1. Field of the Invention
The present invention relates generally to imaging systems and, more particularly, to systems and methods for detecting regions, such as, e.g., kidney regions in renal dynamic studies.
2. Discussion of the Background
A variety of medical imaging systems are known. Some illustrative imaging systems include nuclear medical imaging systems (e.g., gamma cameras), computed tomography (CT or CAT) systems, magnetic resonance imaging (MRI) systems, positron-emission tomography (PET) systems, ultrasound systems and/or the like.
With respect to nuclear medical imaging systems, nuclear medicine is a unique medical specialty wherein radiation (e.g., gamma radiation) is used to acquire images that show, e.g., the function and/or anatomy of organs, bones and/or tissues of the body. Typically, radioactive compounds, called radiopharmaceuticals or tracers, are introduced into the body, either by injection or ingestion, and are attracted to specific organs, bones or tissues of interest. These radiopharmaceuticals produce gamma photon emissions that emanate from the body and are captured by a scintillation crystal, with which the photons interact to produce flashes of light or “events.” These events can be detected by, e.g., an array of photo-detectors, such as photomultiplier tubes, and their spatial locations or positions can be calculated and stored. In this manner, an image of an organ, tissue or the like under study can be created from the detection of the distribution of the radioisotopes in the body.

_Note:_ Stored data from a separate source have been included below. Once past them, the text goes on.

(* ===== verification/DocTheorems.v ===== *)
(** * What the generated tables say

    The table of variables does not depend on the order in which a map is visited,
    the committed tables are the ones the generators make of the sources, and the
    rows describe how [Load] reads every environment. *)

From stdpp Require Import base gmap sets strings list pretty sorting.
From Stdlib Require Import ZArith Lia.
From S2P Require Import Prelude Text Model Memory Service Middleware Config AsyncLog DocGen DocSources.
Import DocGen.ConfigGen.
#[local] Open Scope Z_scope.

(** ** One table *)
Section Canonical.
Context {mr1 mr2 : MapRange} (file : list decl).

Lemma knobs_perm : @knobs mr1 file ≡ₚ @knobs mr2 file.
Proof. unfold knobs. by rewrite (@range_map_perm mr1), (@range_map_perm mr2). Qed.

Lemma run_result (mr : MapRange) : @run mr file = match @knobs mr file with
                                        | [] => Err (ErrPlain "no GATEWAY_ knobs parsed")
                                        | _ => Ok (sortByName Name (@knobs mr file))
                                        end.
Proof. unfold run. by destruct (knobs file). Qed.

Lemma run_order_irrelevant : NoDup (Name <$> @knobs mr1 file) -> @run mr1 file = @run mr2 file.
Proof.
  intros Hnd. pose proof knobs_perm as Hp. rewrite !run_result.
  destruct (@knobs mr1 file) as [|k ks] eqn:Hk1, (@knobs mr2 file) as [|k' ks'] eqn:Hk2; try done;
    [by apply Permutation_nil_l in Hp|by apply Permutation_nil_r in Hp|].
  f_equal. apply sortByName_unique; [by rewrite <-Hp|by rewrite sortByName_perm|apply sortByName_sorted].
Qed.
End Canonical.

(** The table of a file in which no two fields read the same variable is one
    list: whatever order the assignments are visited in and however the sort treats
    equal names, a run that finds a variable writes the rows of all fields whose
    value is read by an environment helper, each once, in the order of their names,
    and a run that finds none fails. *)
Theorem config_table_canonical (mr1 mr2 : MapRange) file out :
  NoDup (Name <$> @knobs mr1 file) ->
  out ≡ₚ @knobs mr2 file -> StronglySorted (nameLe Name) out -> out <> [] ->
  @run mr1 file = Ok out /\
  (forall field c, collectLoadAssignments file !! field = Some c -> forall k, knobOf file field c = Some k -> k ∈ out) /\
  (forall k, k ∈ out -> exists field c, collectLoadAssignments file !! field = Some c /\ knobOf file field c = Some k).
Proof.
  intros Hnd Hout Hs Hne. rewrite (run_order_irrelevant (mr2 := mr2)) by done.
  assert (Hnd2 : NoDup (Name <$> @knobs mr2 file)) by by rewrite <-(knobs_perm (mr1 := mr1)).
  split_and!.
  - rewrite run_result. rewrite <-(sortByName_unique Name _ _ Hnd2 Hout Hs).
    destruct (@knobs mr2 file); [by apply Permutation_nil_r in Hout|done].
  - intros field c Hc k Hk. rewrite Hout. unfold knobs. apply list_elem_of_omap. exists (field, c).
    rewrite range_map_perm. split; [by apply elem_of_map_to_list|done].
  - intros k. rewrite Hout. unfold knobs. rewrite list_elem_of_omap. intros [[field c] [Hin Hk]]. exists field, c.
    split; [|done]. rewrite range_map_perm in Hin. by apply elem_of_map_to_list.
Qed.

#[export] Instance knob_eq_dec : EqDecision knob.
Proof. solve_decision. Defined.

Lemma configTable_knobs : configTable ≡ₚ @knobs map_range_default configFile.
Proof. apply (bool_decide_unpack _). vm_compute. exact I. Qed.

Lemma configTable_sorted : StronglySorted (nameLe Name) configTable.
Proof. apply Sorted_StronglySorted; [apply _|]. repeat first [apply Sorted_nil|apply Sorted_cons|apply HdRel_nil|apply HdRel_cons; vm_compute; exact I]. Qed.

Lemma configTable_names : NoDup (Name <$> configTable).
Proof. apply (bool_decide_unpack _). vm_compute. exact I. Qed.

Lemma config_table_canonical_witness :
  @run map_range_default configFile = Ok configTable /\
  (forall field c, collectLoadAssignments configFile !! field = Some c -> forall k, knobOf configFile field c = Some k -> k ∈ configTable) /\
  (forall k, k ∈ configTable -> exists field c, collectLoadAssignments configFile !! field = Some c /\ knobOf configFile field c = Some k).
Proof.
  apply (config_table_canonical map_range_default map_range_default configFile configTable); [|exact configTable_knobs|exact configTable_sorted|done].
  rewrite <-configTable_knobs. exact configTable_names.
Defined.

(** The committed table is the one the sources give, however maps are visited. *)
Lemma run_configFile (mr : MapRange) : @run mr configFile = Ok configTable.
Proof.
  rewrite (run_order_irrelevant (mr2 := map_range_default)).
  - rewrite run_result. rewrite <-(sortByName_unique Name _ configTable).
    + by destruct knobs eqn:Hk; [pose proof configTable_knobs as Hp; rewrite Hk in Hp; by apply Permutation_nil_r in Hp|].
    + rewrite <-configTable_knobs. exact configTable_names.
    + exact configTable_knobs.
    + exact configTable_sorted.
  - rewrite (knobs_perm (mr2 := map_range_default)), <-configTable_knobs. exact configTable_names.
Qed.

(** ** The rows and the loader *)
Inductive value := VInt (n : Z) | VBool (b : bool) | VStr (s : string) | VCSV (l : list string).

(** What a row says of the value read from an environment. *)
Definition readRow (env : Environ) (k : knob) : option value :=
  match Type_ k with
  | "int" => (fun d => VInt (envInt env (Name k) d)) <$> Atoi (Default k)
  | "bool" => (fun d => VBool (envBool env (Name k) d)) <$> ParseBool (Default k)
  | "string" => Some (VStr (envStr env (Name k) (Default k)))
  | "csv" => Some (VCSV (envCSV env (Name k)))
  | _ => None
  end.

(** The fields of a configuration but the mapped credentials, in the order of the
    variables that hold them. *)
Definition documented (c : Config) : list value :=
  [VStr (AdminAPISecret c); VInt (AdminRateLimitPerMinute c); VCSV (AllowedOrigins c); VBool (AuditLog c);
   VInt (ConnectPort c); VStr (DataRegion c); VBool (Config.DecisionLog c); VStr (DefaultProjectID c);
   VStr (DefaultTenantID c); VInt (HTTPMaxBodyBytes c); VInt (MaxBatchCheckItems c); VInt (MaxCheckReads c);
   VInt (MaxExpandNodes c); VInt (MaxListObjects c); VInt (MetricsPort c); VBool (PostgresAutoMigrate c);
   VStr (PostgresDSN c); VCSV (ServiceAuthTokens c); VInt (TenantRateLimitPerMinute c)].

Lemma readRow_documented env creds : readRow env <$> configTable = Some <$> documented (fromEnv env creds).
Proof. reflexivity. Qed.

Lemma documented_inj c c' : documented c = documented c' -> ServiceCredentials c = ServiceCredentials c' -> c = c'.
Proof. destruct c, c'. unfold documented. simpl. intros Heq Hc. by simplify_eq. Qed.

Lemma readRow_agree env env' k : env (Name k) = env' (Name k) -> readRow env k = readRow env' k.
Proof. intros He. unfold readRow, envInt, envBool, envStr, envCSV. by rewrite He. Qed.

(** C40.  The documentation and the service agree: the generator makes the committed
    table of config.go however maps are visited; the name, type and default of the
    rows determine, for every environment, the value of every field that [Load]
    fills but the mapped credentials; and [Load] depends on the environment only
    through the documented variables and GATEWAY_SERVICE_CREDENTIALS. *)
Theorem config_docs_describe_load `{MapRange} `{CredentialsJson} :
  run configFile = Ok configTable /\
  (forall env c, Load env = Ok c -> readRow env <$> configTable = Some <$> documented c) /\
  (forall env env',
    (forall k, k ∈ configTable -> env (Name k) = env' (Name k)) ->
    env "GATEWAY_SERVICE_CREDENTIALS" = env' "GATEWAY_SERVICE_CREDENTIALS" -> Load env = Load env').
Proof.
  split_and!; [apply run_configFile| |].
  - intros env c. unfold Load. destruct (parseServiceCredentials _) as [creds|]; simpl; [|done].
    destruct (Validate _) as [[]|]; simpl; [|done]. intros [= <-]. apply readRow_documented.
  - intros env env' Hrows Hcreds. unfold Load. rewrite Hcreds.
    destruct (parseServiceCredentials _) as [creds|]; simpl; [|done].
    assert (fromEnv env creds = fromEnv env' creds) as ->; [|done].
    apply documented_inj; [|done]. apply (inj (fmap Some)). rewrite <-!(readRow_documented _ creds).
    apply list_fmap_ext. intros i k Hk. apply readRow_agree, Hrows. by eapply list_elem_of_lookup_2.
Qed.

(** The table has no row for the variable that maps credentials to callers: two
    environments that agree on every documented variable load different
    configurations. *)
Example credentials_undocumented :
  exists (cj : CredentialsJson) env env' c c',
    (forall k, k ∈ configTable -> env (Name k) = env' (Name k)) /\
    Load env = Ok c /\ Load env' = Ok c' /\ ServiceCredentials c <> ServiceCredentials c'.
Proof.
  exists {| decodeCredentials _ := Some [mkCredential "0123456789abcdef0123456789abcdef" "slack" ""] |}.
  exists (fun _ => None), (fun n => if String.eqb n "GATEWAY_SERVICE_CREDENTIALS" then Some "[...]" else None).
  eexists _, _. split_and!; [|vm_compute; reflexivity..|done].
  intros k Hk. rewrite list_elem_of_lookup in Hk. destruct Hk as [i Hk].
  repeat (destruct i as [|i]; [simpl in Hk; injection Hk as <-; reflexivity|]). done.
Qed.

(** ** Audit events and metrics *)
(** The committed tables of audit events and metrics are the ones the sources
    give, and the vocabulary they list is the one the audit log writes: the names
    with a kind are exactly the texts of the values of that kind. *)
Theorem audit_docs_list_events :
  AuditGen.run auditlogFile metricsFile = Ok auditTable /\
  (forall name, name ∈ AuditGen.Name <$> filter (fun e => AuditGen.Kind e = "TupleOpKind") (AuditGen.Events auditTable)
     <-> exists op, name = AuditLog.opText op) /\
  (forall name, name ∈ AuditGen.Name <$> filter (fun e => AuditGen.Kind e = "AdminAction") (AuditGen.Events auditTable)
     <-> exists a, name = AuditLog.actionText a).
Proof.
  split_and!; [vm_compute; reflexivity| |]; intros name;
    match goal with |- _ ∈ ?l <-> _ => let l' := eval vm_compute in l in change l with l' end; rewrite !elem_of_cons, elem_of_nil.
  - split; [|by intros [[] ->]; simpl; auto]. intros [->|[->|[]]]; [by exists TupleOpDelete|by exists TupleOpInsert].
  - split; [|by intros [[] ->]; simpl; auto].
    intros [->|[->|[]]]; [by exists AdminActionCreateProject|by exists AdminActionUpdateProject].
Qed.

FIG. 1 depicts components of a typical nuclear medical imaging system 100 (i.e., having a gamma camera or a scintillation camera) which includes a gantry 102 supporting one or more detectors 108 enclosed within a metal housing and movably supported proximate a patient 106 located on a patient support (e.g., pallet) 104. Typically, the positions of the detectors 108 can be changed to a variety of orientations to obtain images of a patient's body from various directions. In many instances, a data acquisition console 200 (e.g., with a user interface and/or display) is located proximate a patient during use for a technologist 107 to manipulate during data acquisition. In addition to the data acquisition console 200, images are often developed via a processing computer system which is operated at another image processing computer console including, e.g., an operator interface and a display, which may often be located in another room, to develop images. By way of example, the image acquisition data may, in some instances, be transmitted to the processing computer system after acquisition using the acquisition console.
In, for example, nuclear medical imaging, as well as in other types of imaging, dynamic studies are often employed. For example, dynamic studies may involve a study in which the temporal distribution of a radioactive tracer is analyzed. Of the various methods for performing dynamic studies of gamma camera and the like images, principal component analyses and factor analyses have been employed. See e.g. The Use of Principal Components in the Quantitative Analysis of Gamma Camera Dynamic Studies, D. C. Barber, Phys. Med. Biol. 25 No 2 (March 1980) 283-292, incorporated by reference below (“The reduction of the enormous quantity of data in a radionuclide dynamic study to a few diagnostic parameters presents a problem. Conventional methods of data reduction using regions-of-interest or functional images have several defects which potentially limit their usefulness. Using a principal components analysis of the elemental curves representing the change of activity with time in each pixel, followed by a further factor analysis, it is possible to extract the fundamental functional changes of activity which underlie the observed variation of activity. An example of this analysis on a dynamic brain scan suggests that the three fundamental phases of activity represent activity in the arterial system, the venous system and diffusion of tracer into the tissues.”)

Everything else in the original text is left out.